Quote from: tule peak timber on May 19, 2014, 07:36:03 PM
What we did today..Expanding the existing shed for the new mill. Cheers Rob

how did you anchor those posts? looks to be  a gap on the bottom.

Andy White

Warren46,
This was the same situation I was in when I framed my house. Needed to span 28' in three places for pony walls for hip roof to gable roof tieins. Engineers said 2x12 with plywood cores, glued and screwed. Figuring cost, I was able to buy factory Glulam beams to span that distance, and have more support than I would ever need. They shipped them to my site, and unloaded them while I was at work. Fabricated my own tie clips and bolted as recommended by mfgr. and all is well for six years now.


 


 


  

 
Most lumber yards can order them any length you need.         Andy
Learning by day, aching by night, but loving every minute of it!! Running HM126 Woodland Mill, Stihl MS290, Homemade Log Arch, JD 5103/FEL and complete woodshop of American Delta tools.

tule peak timber

The posts are anchored to a 1/2 yard of steel reinforced concrete with massive steel straps. I got to pick through the construction scraps of the winery we just finished the mill work package for and there was a lot of 1 inch rebar. I made good use of a lot of steel in the new mill slab and shed.  Cheers  Rob
persistence personified - never let up , never let down

Mapleman

There are a couple of things to keep in mind if you want to reduce some of the load on your cross beam by using knee braces.  First might be kind of obvious, but the braces need to be very well connected to both the beam and the post.  I've seen braces installed with just toe nails at each end and they will give under a heavy load.  Glue and screws would probably be best, you want a real rigid joint because if there's any flex in your fasteners you'll get a lot of deflection in the beam before the joints tighten up.
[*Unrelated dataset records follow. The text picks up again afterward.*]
Lemma failed_waits id claim code (w : WorldR) res w' r' :
  holds id claim w -> failed wk claim code w = (res, w') ->
  retries (w_db w') !! id = Some r' -> is_pending r' = true ->
  match res with inl _ => r' = cl_row claim | inr _ => counted (cl_row claim) r' end.
Proof.
  intros Hh E Hr' Hp. unfold failed in E.
  destruct (Z.leb_spec (MaxAttempts (options wk)) (Attempts (cl_row claim) + 1)) as [Hm|Hm].
  - apply fenced_cases in E as [(e & -> & Hr)|(b & tx & o & -> & Hf & Hr)].
    { rewrite Hr, (h_row _ _ _ Hh) in Hr'. by injection Hr'. }
    exfalso. rewrite mbind_Now in Hf. unfold DeadLetterClaim in Hf.
    apply (update_claim_row id claim _ w) in Hf; [|done|apply begun_retries].
    rewrite Hr, Hf in Hr'. injection Hr' as <-. done.
  - unfold mbind at 1 in E. cbn beta iota in E.
    apply fenced_cases in E as [(e & -> & Hr)|(b & tx & o & -> & Hf & Hr)].
    { rewrite Hr in Hr'. cbn in Hr'. rewrite (h_row _ _ _ Hh) in Hr'. by injection Hr'. }
    unfold RescheduleClaim in Hf.
    apply (update_claim_row id claim _ w) in Hf; [|done|by rewrite begun_retries].
    rewrite Hr, Hf in Hr'. injection Hr' as <-.
    pose proof (retry_delay_le (Attempts (cl_row claim) + 1) (BaseBackoff (options wk))
      (MaxBackoff (options wk))) as Hle. set (delay := imageModerationRetryBackoff _ _ _) in *.
    clearbody delay. split_and!; cbn; [lia|lia|done|]. exists (c_now (w_ctr w)). eexists. split; [done|].
    unfold time_Add. lia.
Qed.

Lemma deleted_waits id claim o (w : WorldR) res w' r' :
  holds id claim w -> deleteClaim claim o w = (res, w') -> retries (w_db w') !! id = Some r' ->
  match res with inl _ => r' = cl_row claim | inr _ => counted (cl_row claim) r' end.
Proof.
  intros Hh E Hr'. apply fenced_cases in E as [(e & -> & Hr)|(b & tx & o' & -> & Hf & Hr)].
  { rewrite Hr, (h_row _ _ _ Hh) in Hr'. by injection Hr'. }
  apply (DeleteClaim_row id claim w) in Hf; [|done|apply begun_retries].
  rewrite Hr in Hr'. congruence.
Qed.

Lemma immediate_waits id claim callback (w : WorldR) res w' r' :
  holds id claim w -> applyImmediate wk claim callback w = (res, w') ->
  retries (w_db w') !! id = Some r' ->
  match res with inl _ => r' = cl_row claim | inr _ => counted (cl_row claim) r' end.
Proof.
  intros Hh E Hr'. unfold applyImmediate, mbind in E.
  destruct (inTx _ w) as [x w1] eqn:Et.
  apply retryTx_cases in Et as [(e & -> & Hr)|(v & tx & -> & Hf & Hr)]; injection E as <- <-.
  { rewrite Hr, (h_row _ _ _ Hh) in Hr'. by injection Hr'. }
  exfalso. unfold ModerationService.ApplyImageResult in Hf.
  pose proof (cleared_applyImageResult (applier wk) _ _ _ _ _ Hf) as Hn.
  rewrite begun_retries in Hn. specialize (Hn (h_keyed _ _ _ Hh)).
  cbn in Hn. rewrite (holds_id _ _ _ Hh) in Hn. rewrite Hr in Hr'. congruence.
Qed.

(** What a turn after which the row waits did to it. *)
Lemma waits_after_row res r r' : waits_after res r r' ->
  match res with inl _ => untouched r r' | inr _ => counted r r' end.
Proof.
  intros (id & claim & token & until & now & w & w' & Hc & Hh & E & Hr' & Hp).
  assert (match res with inl _ => r' = cl_row claim | inr _ => counted (cl_row claim) r' end) as Hrow.
  { unfold processClaim in E. destruct (negb _); [by eapply deleted_waits|].
    unfold mbind, submit in E. cbn beta iota in E.
    set (w1 := w <| w_ext := _ |>) in E.
    assert (holds id claim w1) as Hh1 by (by destruct Hh).
    destruct (SubmitImage _ _ _) as [e|s]; [by eapply failed_waits|].
    destruct (is_Immediate s); [by eapply immediate_waits|].
    destruct (_ || _); [by eapply failed_waits|by eapply deleted_waits]. }
  rewrite Hc in Hrow. destruct res; [by exists token, until, now|].
  exact Hrow.
Qed.

(** The turns of one row, one after the other: [true] for those without an error. *)
Inductive turns : list bool -> t -> t -> Prop :=
| turns_nil r : turns [] r r
| turns_error l e r r1 r2 : waits_after (inl e) r r1 -> turns l r1 r2 -> turns (false :: l) r r2
| turns_counted l o r r1 r2 : waits_after (inr o) r r1 -> turns l r1 r2 -> turns (true :: l) r r2.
Also the knee braces will take some of the downward force from the beam and turn it into a sideways force on the posts so your posts need to be strong enough to take that sideways load and not bow out. 

In my sawmill shed I have two 24' openings spanned by solid 8X12 hemlock beams.  One snowy winter they started to sag a little (maybe 1" in the center of the span) but there was over 4 feet of snow on the roof above.  I shoveled the roof off and they straightened out.  I don't use the sawmill in the winter so what I do now in the fall as part of the winterizing routine is to put a temporary post under each span that I take out when I get ready to saw the next spring.  Seems to be working well so far.

Good luck with your project!

Dave

"The older I get, the better I used to be."

venice

Knee braces wont help that much in this situation. To prevent sagging you would have to move them far more to the centre of the beam than the desired headspace allows for.

I´d suggest I-Beam or Gluelam. Gluelam provides loadbearing tables for customers to figure out the needed dimensions. But you have to paint them for outside use.

Venice

Klicker

I did a  milling job for a 40 x60 barn. They used a double row of 6x8 for the beams to set the rafters on.